» WHAT TO PRODUCE
Word for word, set down every record that appears below.

» Dataset entries
○ ○ ○ ○ ○ ○ ○

Section step_setters.
Context (t : TraceStep).
Definition with_reads (m : gmap string AddrDataVec) (b : bool) : TraceStep :=
  {| nad_map_ := m; already_searched_for_memreadpair_ := b; _type := _type t; _inst := _inst t;
     _parent_inst := _parent_inst t; _read_state_set := _read_state_set t; _write_state_set := _write_state_set t;
     _inst_read_set := _inst_read_set t; _inst_write_set := _inst_write_set t; _name := _name t;
     timestamp := timestamp t; _pos_suffix := _pos_suffix t; _host_final_ := _host_final_ t;
     _final_property := _final_property t; wfe_global := wfe_global t |}.
Definition with_state_sets (r w : gset string) : TraceStep :=
  {| nad_map_ := nad_map_ t; already_searched_for_memreadpair_ := already_searched_for_memreadpair_ t;
     _type := _type t; _inst := _inst t; _parent_inst := _parent_inst t; _read_state_set := r;
     _write_state_set := w; _inst_read_set := _inst_read_set t; _inst_write_set := _inst_write_set t;
     _name := _name t; timestamp := timestamp t; _pos_suffix := _pos_suffix t; _host_final_ := _host_final_ t;
     _final_property := _final_property t; wfe_global := wfe_global t |}.
Definition with_inst_read (r : gset string) : TraceStep :=
  {| nad_map_ := nad_map_ t; already_searched_for_memreadpair_ := already_searched_for_memreadpair_ t;
     _type := _type t; _inst := _inst t; _parent_inst := _parent_inst t; _read_state_set := _read_state_set t;
     _write_state_set := _write_state_set t; _inst_read_set := r; _inst_write_set := _inst_write_set t;
     _name := _name t; timestamp := timestamp t; _pos_suffix := _pos_suffix t; _host_final_ := _host_final_ t;
     _final_property := _final_property t; wfe_global := wfe_global t |}.
Definition with_wfe (f : option N) : TraceStep :=
  {| nad_map_ := nad_map_ t; already_searched_for_memreadpair_ := already_searched_for_memreadpair_ t;
     _type := _type t; _inst := _inst t; _parent_inst := _parent_inst t; _read_state_set := _read_state_set t;
     _write_state_set := _write_state_set t; _inst_read_set := _inst_read_set t; _inst_write_set := _inst_write_set t;
     _name := _name t; timestamp := timestamp t; _pos_suffix := _pos_suffix t; _host_final_ := _host_final_ t;
     _final_property := _final_property t; wfe_global := f |}.
End step_setters.
End data.

(** ** Computations *)
Abbreviation MM := (ST (World * MemoryModel)).
Section ops.
Context {Z3 : Z3Api} {TM : Z3Time Z3} {L : Layout}.
Abbreviation MM := (ST (World * MemoryModel)).
Abbreviation zimplies := LegacyBmc.zimplies.

Definition on_store {A} (m : M A) : MM A := fun s =>
  match m s.1 with Ok (a, w) => Ok (a, (w, s.2)) | Fail e => Fail e end.
Definition self : MM MemoryModel := gets snd.
Definition set_self (f : MemoryModel -> MemoryModel) : MM unit := modify (fun s => (s.1, f s.2)).
Definition step (p : N) : MM TraceStep := m ← self; lift (deref (steps m !! p)).
Definition put_step (p : N) (t : TraceStep) : MM unit :=
  set_self (fun m => with_steps m (<[p := t]> (steps m)) (next_step m)).
(** [std::make_shared<TraceStep>]. *)
Definition new_step (t : TraceStep) : MM N :=
  m ← self;
  put_step (next_step m) t;;
  set_self (fun m => with_steps m (steps m) (next_step m + 1)%N);;
  mret (next_step m).
Definition push (z : zexpr) : MM unit := set_self (fun m => with_constr m (_constr m ++ [z])).
Definition need {A} (o : option A) : MM A := lift (deref o).
Definition get_instr (i : objid) : MM Instr := on_store (instr_ i).
Definition get_ila (m : objid) : MM InstrLvlAbs := on_store (ila m).
(** [std::set<TraceStepPtr>::insert] and iteration, by address. *)
Definition step_insert (p : N) (l : list N) : list N := if decide (p ∈ l) then l else l ++ [p].
Definition step_iter (l : list N) : list N := set_order l.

○ ○ ○ ○ ○ ○ ○

» COMPLETED TASK
Section step_setters.
Context (t : TraceStep).
Definition with_reads (m : gmap string AddrDataVec) (b : bool) : TraceStep :=
  {| nad_map_ := m; already_searched_for_memreadpair_ := b; _type := _type t; _inst := _inst t;
     _parent_inst := _parent_inst t; _read_state_set := _read_state_set t; _write_state_set := _write_state_set t;
     _inst_read_set := _inst_read_set t; _inst_write_set := _inst_write_set t; _name := _name t;
     timestamp := timestamp t; _pos_suffix := _pos_suffix t; _host_final_ := _host_final_ t;
     _final_property := _final_property t; wfe_global := wfe_global t |}.
Definition with_state_sets (r w : gset string) : TraceStep :=
  {| nad_map_ := nad_map_ t; already_searched_for_memreadpair_ := already_searched_for_memreadpair_ t;
     _type := _type t; _inst := _inst t; _parent_inst := _parent_inst t; _read_state_set := r;
     _write_state_set := w; _inst_read_set := _inst_read_set t; _inst_write_set := _inst_write_set t;
     _name := _name t; timestamp := timestamp t; _pos_suffix := _pos_suffix t; _host_final_ := _host_final_ t;
     _final_property := _final_property t; wfe_global := wfe_global t |}.
Definition with_inst_read (r : gset string) : TraceStep :=
  {| nad_map_ := nad_map_ t; already_searched_for_memreadpair_ := already_searched_for_memreadpair_ t;
     _type := _type t; _inst := _inst t; _parent_inst := _parent_inst t; _read_state_set := _read_state_set t;
     _write_state_set := _write_state_set t; _inst_read_set := r; _inst_write_set := _inst_write_set t;
     _name := _name t; timestamp := timestamp t; _pos_suffix := _pos_suffix t; _host_final_ := _host_final_ t;
     _final_property := _final_property t; wfe_global := wfe_global t |}.
Definition with_wfe (f : option N) : TraceStep :=
  {| nad_map_ := nad_map_ t; already_searched_for_memreadpair_ := already_searched_for_memreadpair_ t;
     _type := _type t; _inst := _inst t; _parent_inst := _parent_inst t; _read_state_set := _read_state_set t;
     _write_state_set := _write_state_set t; _inst_read_set := _inst_read_set t; _inst_write_set := _inst_write_set t;
     _name := _name t; timestamp := timestamp t; _pos_suffix := _pos_suffix t; _host_final_ := _host_final_ t;
     _final_property := _final_property t; wfe_global := f |}.
End step_setters.
End data.

(** ** Computations *)
Abbreviation MM := (ST (World * MemoryModel)).
Section ops.
Context {Z3 : Z3Api} {TM : Z3Time Z3} {L : Layout}.
Abbreviation MM := (ST (World * MemoryModel)).
Abbreviation zimplies := LegacyBmc.zimplies.

Definition on_store {A} (m : M A) : MM A := fun s =>
  match m s.1 with Ok (a, w) => Ok (a, (w, s.2)) | Fail e => Fail e end.
Definition self : MM MemoryModel := gets snd.
Definition set_self (f : MemoryModel -> MemoryModel) : MM unit := modify (fun s => (s.1, f s.2)).
Definition step (p : N) : MM TraceStep := m ← self; lift (deref (steps m !! p)).
Definition put_step (p : N) (t : TraceStep) : MM unit :=
  set_self (fun m => with_steps m (<[p := t]> (steps m)) (next_step m)).
(** [std::make_shared<TraceStep>]. *)
Definition new_step (t : TraceStep) : MM N :=
  m ← self;
  put_step (next_step m) t;;
  set_self (fun m => with_steps m (steps m) (next_step m + 1)%N);;
  mret (next_step m).
Definition push (z : zexpr) : MM unit := set_self (fun m => with_constr m (_constr m ++ [z])).
Definition need {A} (o : option A) : MM A := lift (deref o).
Definition get_instr (i : objid) : MM Instr := on_store (instr_ i).
Definition get_ila (m : objid) : MM InstrLvlAbs := on_store (ila m).
(** [std::set<TraceStepPtr>::insert] and iteration, by address. *)
Definition step_insert (p : N) (l : list N) : list N := if decide (p ∈ l) then l else l ++ [p].
Definition step_iter (l : list N) : list N := set_order l.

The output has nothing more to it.